(* ===== verification/HashingParser.v ===== *)
(** * Hashing parser ([src/transaction/pb_hashing_parser.c])

    One pass over the protobuf of a node or of an input contract, which hashes it as it
    is read.  A callback of nanopb is a constructor of [hcb], and [run] is the function
    pointer call: it gives each constructor the C function it names.  A callback only
    starts callbacks on substreams shorter than its own stream, so the fuel of [run] is
    the length of the buffer ([parse_fuel]).

    The parser keeps its static [ctx], reports to the node tree check and to the values
    check, and writes the transaction hasher of its caller. *)

From S2P Require Import Prelude Constants Utils Pb Wire Messages CanonicalHash TreeCheck ValuesCheck.

Definition VALUE_ELEM_COUNT_NONE : Z := -1.

(** The decode functions that callback fields point to. *)
Inductive hcb :=
  | count_identifier_cb
  | count_record_field_cb
  | count_list_elem_cb
  | count_text_map_entry_cb
  | count_gen_map_entry_cb
  | count_value_cb
  | decode_record_field_label_cb
  | decode_variant_constructor_cb
  | decode_textmap_key_cb
  | decode_node_id_field_cb
  | decode_record_field_cb
  | decode_list_elem_cb
  | decode_value_cb
  | decode_text_map_entry_cb
  | decode_gen_map_entry_cb
  | decode_identifier_cb
  | decode_record_id_cb
  | decode_value_variant_cb
  | decode_value_field_cb
  | node_decode_callback_cb
  | versioned_node_decode_callback_cb
  | decode_create_cb.

(** The static [ctx]; the part of [tx_info] the parser reads (the announced transaction)
    and writes (the hasher); the modules it reports to; the clock of the device. *)
Record hp_state := {
  hp_clock : nat;
  hp_tx : DamlTransaction;
  hp_hasher : bytes;
  hp_node_id : Z;
  hp_is_root_node : bool;
  hp_is_input_contract : bool;
  hp_children_claimed : bool;
  hp_elem_count : Z;
  hp_node_hw : bytes;
  hp_hash : hash_state;
  hp_tree : tree_check_context_t;
  hp_store : store_t
}.
#[export] Instance eta_hp_state : Eta hp_state := λ s,
  Build_hp_state (hp_clock s) (hp_tx s) (hp_hasher s) (hp_node_id s) (hp_is_root_node s)
    (hp_is_input_contract s) (hp_children_claimed s) (hp_elem_count s) (hp_node_hw s)
    (hp_hash s) (hp_tree s) (hp_store s).

Section Parser.
Context `{Sha256} `{Device}.

Definition HM : Type → Type := M hp_state.

#[export] Instance hp_realloc : Realloc hp_state := λ n s,
  let s' := s <| hp_clock ::= S |> in
  if heap_has (hp_clock s) n then (Ret tt, s') else (Fail, s').

(** [stack_has_room], and the allocation of the used-contract list. *)
Definition stack_has_room : HM unit := λ s,
  let s' := s <| hp_clock ::= S |> in
  if stack_room (hp_clock s) then (Ret tt, s') else (Fail, s').

(** An encoder applied to [ctx.node_hw]. *)
Definition hw_node (f : encoder) : HM unit := modify (λ s,
  let e := f {| e_hw := hp_node_hw s; e_hs := hp_hash s |} in
  s <| hp_node_hw := e_hw e |> <| hp_hash := e_hs e |>).
(** An encoder applied to [tx_ctx->hasher]. *)
Definition hw_hasher (f : encoder) : HM unit := modify (λ s,
  let e := f {| e_hw := hp_hasher s; e_hs := hp_hash s |} in
  s <| hp_hasher := e_hw e |> <| hp_hash := e_hs e |>).

Definition record_used_contract (contract_id : option bytes) : HM unit := modify (λ s,
  s <| hp_clock ::= S |>
    <| hp_store ::= values_record_used_contract
         (heap_has (hp_clock s) (Z.of_nat (MAX_USED_CONTRACTS * USED_CONTRACT_LEN)))
         contract_id |>).

Definition count_one : HM unit := modify (λ s, s <| hp_elem_count ::= λ n, n + 1 |>).

(** ** Setting the callbacks of a value's submessage *)

Definition set_record_fields (c : hcb) (u : value_union hcb) : value_union hcb :=
  match u with U_record i _ => U_record i (Some c) | _ => U_record None (Some c) end.
Definition set_variant_id (c : hcb) (u : value_union hcb) : value_union hcb :=
  match u with U_variant _ k v => U_variant (Some c) k v | _ => U_variant (Some c) None None end.

(** ** Counting *)

Definition count_value (tag : Z) (stream : istream) (v : cbValue hcb)
  : HM (istream * cbValue hcb) :=
  do* modify (λ s, s <| hp_elem_count := 0 |>) in
  if (1 <=? tag) && (tag <=? 9) then ret (stream, v)
  else if tag =? VALUE_OPTIONAL_TAG then
    ret (stream, v <| v_union := U_optional (Some count_list_elem_cb) |>)
  else if tag =? VALUE_LIST_TAG then
    ret (stream, v <| v_union := U_list (Some count_list_elem_cb) |>)
  else if tag =? VALUE_TEXT_MAP_TAG then
    ret (stream, v <| v_union := U_text_map (Some count_text_map_entry_cb) |>)
  else if tag =? VALUE_GEN_MAP_TAG then
    ret (stream, v <| v_union := U_gen_map (Some count_gen_map_entry_cb) |>)
  else if tag =? VALUE_RECORD_TAG then
    ret (stream, v <| v_union ::= set_record_fields count_record_field_cb |>)
  else if tag =? VALUE_VARIANT_TAG then
    ret (stream, v <| v_union ::= set_variant_id count_identifier_cb |>)
  else if tag =? VALUE_ENUM_TAG then ret (stream, v)
  else abort.

Definition decode_enum (stream : istream) : HM istream :=
  let* e := pb_decode_inner cbEnum_fields stream cbEnum_zero in
  do* hw_node (if en_has_enum_id e then (hw_put_byte 0x01 ;+ encode_identifier (en_enum_id e))%enc
               else hw_put_byte 0x00) in
  do* hw_node (encode_string (en_constructor e)) in
  ret [].

Definition decode_value_variant (tag : Z) (stream : istream) (v : cbValue hcb)
  : HM (istream * cbValue hcb) :=
  let* count := gets hp_elem_count in
  let presence := if count =? 0 then 0x00 else 0x01 in
  let count_used := modify (λ s, s <| hp_elem_count := VALUE_ELEM_COUNT_NONE |>) in
  if (1 <=? tag) && (tag <=? 9) then ret (stream, v)
  else if tag =? VALUE_OPTIONAL_TAG then
    do* hw_node (hw_put_byte 0x09) in
    do* hw_node (hw_put_byte presence) in
    do* count_used in
    ret (stream, v <| v_union := U_optional (Some decode_value_cb) |>)
  else if tag =? VALUE_LIST_TAG then
    do* hw_node (hw_put_byte 0x0a) in
    do* hw_node (encode_int32 count) in
    do* count_used in
    ret (stream, v <| v_union := U_list (Some decode_list_elem_cb) |>)
  else if tag =? VALUE_TEXT_MAP_TAG then
    do* hw_node (hw_put_byte 0x0b) in
    do* hw_node (encode_int32 count) in
    do* count_used in
    ret (stream, v <| v_union := U_text_map (Some decode_text_map_entry_cb) |>)
  else if tag =? VALUE_GEN_MAP_TAG then
    do* hw_node (hw_put_byte 0x0f) in
    do* hw_node (encode_int32 count) in
    do* count_used in
    ret (stream, v <| v_union := U_gen_map (Some decode_gen_map_entry_cb) |>)
  else if tag =? VALUE_RECORD_TAG then
    do* hw_node (hw_put_byte 0x0c) in
    ret (stream, v <| v_union := U_record (Some decode_record_id_cb) (Some decode_record_field_cb) |>)
  else if tag =? VALUE_VARIANT_TAG then
    do* hw_node (hw_put_byte 0x0d) in
    do* hw_node (hw_put_byte presence) in
    do* count_used in
    ret (stream, v <| v_union := U_variant (Some decode_identifier_cb)
                        (Some decode_variant_constructor_cb) (Some decode_value_cb) |>)
  else if tag =? VALUE_ENUM_TAG then
    do* hw_node (hw_put_byte 0x0e) in
    let* rest := decode_enum stream in
    ret (rest, v)
  else abort.

(** The call through [cb_sum.funcs.decode]. *)
Definition run_sum (c : hcb) (tag : Z) (stream : istream) (v : cbValue hcb)
  : HM (istream * cbValue hcb) :=
  match c with
  | count_value_cb => count_value tag stream v
  | decode_value_variant_cb => decode_value_variant tag stream v
  | _ => abort
  end.

(** ** Leaves *)

Definition decode_value_primitive_variants (v : cbValue hcb) : HM unit :=
  let z := match v_union v with U_int z => z | _ => 0 end in
  let str := match v_union v with U_str s => s | _ => None end in
  let b := match v_union v with U_bool b => b | _ => false end in
  if which_sum v =? VALUE_UNIT_TAG then hw_node (hw_put_byte 0x00)
  else if which_sum v =? VALUE_BOOL_TAG then
    hw_node (hw_put_byte 0x01 ;+ encode_bool b)%enc
  else if which_sum v =? VALUE_INT64_TAG then
    hw_node (hw_put_byte 0x02 ;+ encode_int64 z)%enc
  else if which_sum v =? VALUE_DATE_TAG then
    hw_node (hw_put_byte 0x05 ;+ encode_int32 z)%enc
  else if which_sum v =? VALUE_TIMESTAMP_TAG then
    hw_node (hw_put_byte 0x04 ;+ encode_int64 z)%enc
  else if which_sum v =? VALUE_NUMERIC_TAG then
    hw_node (hw_put_byte 0x03 ;+ encode_string str)%enc
  else if which_sum v =? VALUE_PARTY_TAG then
    hw_node (hw_put_byte 0x06 ;+ encode_string str)%enc
  else if which_sum v =? VALUE_TEXT_TAG then
    hw_node (hw_put_byte 0x07 ;+ encode_string str)%enc
  else if which_sum v =? VALUE_CONTRACT_ID_TAG then
    hw_node (hw_put_byte 0x08 ;+ encode_hex_string str)%enc
  else ret tt.

(** What a buffer of [DEFAULT_DECODE_BUFFER_SIZE] takes of a stream: all of it when it is
    shorter, else all but the terminator. *)
Definition buffer_read (stream : istream) : nat :=
  if (length stream <? DEFAULT_DECODE_BUFFER_SIZE)%nat then length stream
  else (DEFAULT_DECODE_BUFFER_SIZE - 1)%nat.

Definition decode_record_field_label (stream : istream) : HM istream :=
  let* (label_buffer, stream) := of_option (pb_read (buffer_read stream) stream) in
  do* hw_node (hw_put_byte 0x01) in
  do* hw_node (encode_string (Some label_buffer)) in
  ret stream.

Definition decode_variant_constructor (stream : istream) : HM istream :=
  let* (constructor_buffer, stream) := of_option (pb_read (buffer_read stream) stream) in
  do* hw_node (encode_string (Some constructor_buffer)) in
  ret stream.

Definition decode_textmap_key (stream : istream) : HM istream :=
  let* (key_buffer, stream) := of_option (pb_read (buffer_read stream) stream) in
  do* hw_node (encode_string (Some key_buffer)) in
  ret stream.

Definition decode_node_id_field (stream : istream) : HM istream :=
  do* guard (length stream <? 4)%nat in
  let* (node_id_str, stream) := of_option (pb_read (length stream) stream) in
  let* tx := gets hp_tx in
  do* modify (λ s,
    if existsb (λ root, opt_str_eqb root node_id_str) (tx_roots tx)
    then s <| hp_is_root_node := true |> else s) in
  do* modify (λ s, s <| hp_node_id := atoint node_id_str |>) in
  ret stream.

Definition decode_identifier (stream : istream) : HM istream :=
  let* id := pb_decode_inner Identifier_fields stream Identifier_zero in
  do* hw_node (encode_identifier id) in
  ret [].

Definition decode_record_id (stream : istream) : HM istream :=
  do* hw_node (hw_put_byte 0x01) in
  let* res := attempt (decode_identifier stream) in
  let* count := gets hp_elem_count in
  do* (if count =? VALUE_ELEM_COUNT_NONE then ret tt
       else
         do* hw_node (encode_int32 count) in
         modify (λ s, s <| hp_elem_count := VALUE_ELEM_COUNT_NONE |>)) in
  of_option res.

Definition count_identifier (stream : istream) : HM istream :=
  do* pb_decode_inner Identifier_fields stream Identifier_zero in
  do* count_one in
  ret [].

(** ** The callbacks that decode a message with callbacks of its own *)

Section Open.
Variable run : hcb → istream → HM istream.

Abbreviation value_msg := (Value_fields run run_sum).
Abbreviation labelled_msg := (Labelled_fields run run_sum).
Abbreviation gen_map_entry_msg := (GenMapEntry_fields run run_sum).

Definition with_sum (c : option hcb) (v : cbValue hcb) : cbValue hcb := v <| cb_sum := c |>.

Definition count_record_field (stream : istream) : HM istream :=
  do* pb_decode_inner labelled_msg stream cbLabelled_zero in
  do* count_one in
  ret [].
Definition count_list_elem (stream : istream) : HM istream :=
  do* pb_decode_inner value_msg stream cbValue_zero in
  do* count_one in
  ret [].
Definition count_text_map_entry (stream : istream) : HM istream :=
  do* pb_decode_inner labelled_msg stream cbLabelled_zero in
  do* count_one in
  ret [].
Definition count_gen_map_entry (stream : istream) : HM istream :=
  do* pb_decode_inner gen_map_entry_msg stream cbGenMapEntry_zero in
  do* count_one in
  ret [].

(** The helpers read the stream and rewind it: they keep only the count. *)
Definition count_value_helper (stream : istream) : HM unit :=
  do* pb_decode_inner value_msg stream (with_sum (Some count_value_cb) cbValue_zero) in
  ret tt.
Definition count_gen_map_helper (stream : istream) : HM unit :=
  do* pb_decode_inner gen_map_entry_msg stream
        (cbGenMapEntry_zero <| gm_value ::= with_sum (Some count_value_cb) |>) in
  ret tt.
Definition count_text_map_helper (stream : istream) : HM unit :=
  do* pb_decode_inner labelled_msg stream
        (cbLabelled_zero <| lb_value ::= with_sum (Some count_value_cb) |>) in
  ret tt.
Definition count_record_field_helper (stream : istream) : HM unit :=
  do* pb_decode_inner labelled_msg stream
        (cbLabelled_zero <| lb_value ::= with_sum (Some count_value_cb) |>) in
  ret tt.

**Aim of the task:**
If a line in the entries holds the string "shorter", copy it.

**Solution to this exercise:**
    starts callbacks on substreams shorter than its own stream, so the fuel of [run] is
    shorter, else all but the terminator. *)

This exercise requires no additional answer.